[[ DATA FOR THIS EXERCISE, beginning ]]
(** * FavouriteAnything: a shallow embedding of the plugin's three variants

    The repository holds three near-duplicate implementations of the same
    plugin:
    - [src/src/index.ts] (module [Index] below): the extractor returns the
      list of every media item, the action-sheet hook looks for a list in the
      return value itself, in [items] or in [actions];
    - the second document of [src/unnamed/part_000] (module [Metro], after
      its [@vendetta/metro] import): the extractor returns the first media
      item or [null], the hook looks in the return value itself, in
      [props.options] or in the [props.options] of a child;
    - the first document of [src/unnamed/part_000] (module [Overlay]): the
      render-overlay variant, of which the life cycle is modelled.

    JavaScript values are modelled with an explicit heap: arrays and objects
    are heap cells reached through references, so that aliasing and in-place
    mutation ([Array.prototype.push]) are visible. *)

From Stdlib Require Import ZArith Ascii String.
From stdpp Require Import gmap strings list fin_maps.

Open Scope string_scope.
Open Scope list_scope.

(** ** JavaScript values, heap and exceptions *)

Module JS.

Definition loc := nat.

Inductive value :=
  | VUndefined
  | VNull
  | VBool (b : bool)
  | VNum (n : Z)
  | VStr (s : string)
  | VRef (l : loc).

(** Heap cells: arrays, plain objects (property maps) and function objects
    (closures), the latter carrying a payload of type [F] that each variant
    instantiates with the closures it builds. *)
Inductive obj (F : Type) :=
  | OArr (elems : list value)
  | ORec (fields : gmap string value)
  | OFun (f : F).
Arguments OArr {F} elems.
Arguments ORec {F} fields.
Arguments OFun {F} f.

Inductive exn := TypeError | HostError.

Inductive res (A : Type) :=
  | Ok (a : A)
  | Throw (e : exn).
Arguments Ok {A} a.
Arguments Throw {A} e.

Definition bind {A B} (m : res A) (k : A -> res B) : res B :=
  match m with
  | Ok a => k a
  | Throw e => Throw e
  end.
[[ DATA FOR THIS EXERCISE, end ]]
[[ DATA FOR THIS EXERCISE, beginning ]]
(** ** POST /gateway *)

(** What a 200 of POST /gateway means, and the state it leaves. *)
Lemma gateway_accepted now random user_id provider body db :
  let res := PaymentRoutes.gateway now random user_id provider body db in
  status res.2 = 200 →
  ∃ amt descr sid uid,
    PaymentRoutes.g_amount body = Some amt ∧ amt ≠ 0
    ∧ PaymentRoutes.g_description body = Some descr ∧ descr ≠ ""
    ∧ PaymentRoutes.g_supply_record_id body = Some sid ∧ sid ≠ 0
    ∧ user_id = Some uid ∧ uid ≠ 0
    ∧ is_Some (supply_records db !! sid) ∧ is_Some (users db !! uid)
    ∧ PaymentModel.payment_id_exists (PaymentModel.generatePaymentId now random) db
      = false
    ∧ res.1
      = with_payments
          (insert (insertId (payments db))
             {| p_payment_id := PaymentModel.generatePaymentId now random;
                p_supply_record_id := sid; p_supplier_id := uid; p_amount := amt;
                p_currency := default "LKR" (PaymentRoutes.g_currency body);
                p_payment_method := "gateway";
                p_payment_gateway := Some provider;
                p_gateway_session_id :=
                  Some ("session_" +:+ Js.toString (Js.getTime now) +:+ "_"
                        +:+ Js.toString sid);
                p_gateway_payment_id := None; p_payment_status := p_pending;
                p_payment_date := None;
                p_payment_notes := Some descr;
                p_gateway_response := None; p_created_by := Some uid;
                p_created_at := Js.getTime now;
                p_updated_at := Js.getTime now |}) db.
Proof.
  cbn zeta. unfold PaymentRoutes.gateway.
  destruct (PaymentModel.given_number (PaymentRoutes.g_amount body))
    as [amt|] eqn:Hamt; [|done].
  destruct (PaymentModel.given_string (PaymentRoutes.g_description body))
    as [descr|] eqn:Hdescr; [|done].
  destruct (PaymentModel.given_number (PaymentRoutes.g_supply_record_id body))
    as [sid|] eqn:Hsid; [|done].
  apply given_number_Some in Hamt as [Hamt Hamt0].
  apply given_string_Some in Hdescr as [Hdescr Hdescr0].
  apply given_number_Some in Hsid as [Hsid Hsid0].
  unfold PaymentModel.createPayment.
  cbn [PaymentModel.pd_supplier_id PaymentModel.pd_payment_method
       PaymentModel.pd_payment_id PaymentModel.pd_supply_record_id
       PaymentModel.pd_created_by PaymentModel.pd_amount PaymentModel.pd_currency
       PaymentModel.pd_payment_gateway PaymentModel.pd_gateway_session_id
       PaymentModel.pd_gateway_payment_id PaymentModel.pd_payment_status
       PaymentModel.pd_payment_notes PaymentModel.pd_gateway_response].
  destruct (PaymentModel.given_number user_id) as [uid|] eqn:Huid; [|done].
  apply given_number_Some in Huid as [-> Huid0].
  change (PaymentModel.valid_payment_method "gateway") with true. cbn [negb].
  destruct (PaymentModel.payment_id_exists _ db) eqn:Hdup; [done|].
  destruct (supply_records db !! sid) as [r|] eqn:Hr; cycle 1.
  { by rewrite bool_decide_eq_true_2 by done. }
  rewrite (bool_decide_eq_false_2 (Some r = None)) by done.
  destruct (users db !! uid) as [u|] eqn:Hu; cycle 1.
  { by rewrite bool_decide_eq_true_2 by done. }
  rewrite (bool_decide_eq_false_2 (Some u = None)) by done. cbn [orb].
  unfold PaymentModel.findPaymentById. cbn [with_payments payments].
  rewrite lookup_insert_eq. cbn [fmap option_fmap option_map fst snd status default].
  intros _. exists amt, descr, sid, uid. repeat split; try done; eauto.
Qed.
[[ DATA FOR THIS EXERCISE, end ]]
*EXERCISE DETAILS*
Print exactly the lines above from the one with "(** * FavouriteAnything: a" to the one with "return value itself, in [items]", including both.

*TASK ANSWER*
(** * FavouriteAnything: a shallow embedding of the plugin's three variants

    The repository holds three near-duplicate implementations of the same
    plugin:
    - [src/src/index.ts] (module [Index] below): the extractor returns the
      list of every media item, the action-sheet hook looks for a list in the
      return value itself, in [items] or in [actions];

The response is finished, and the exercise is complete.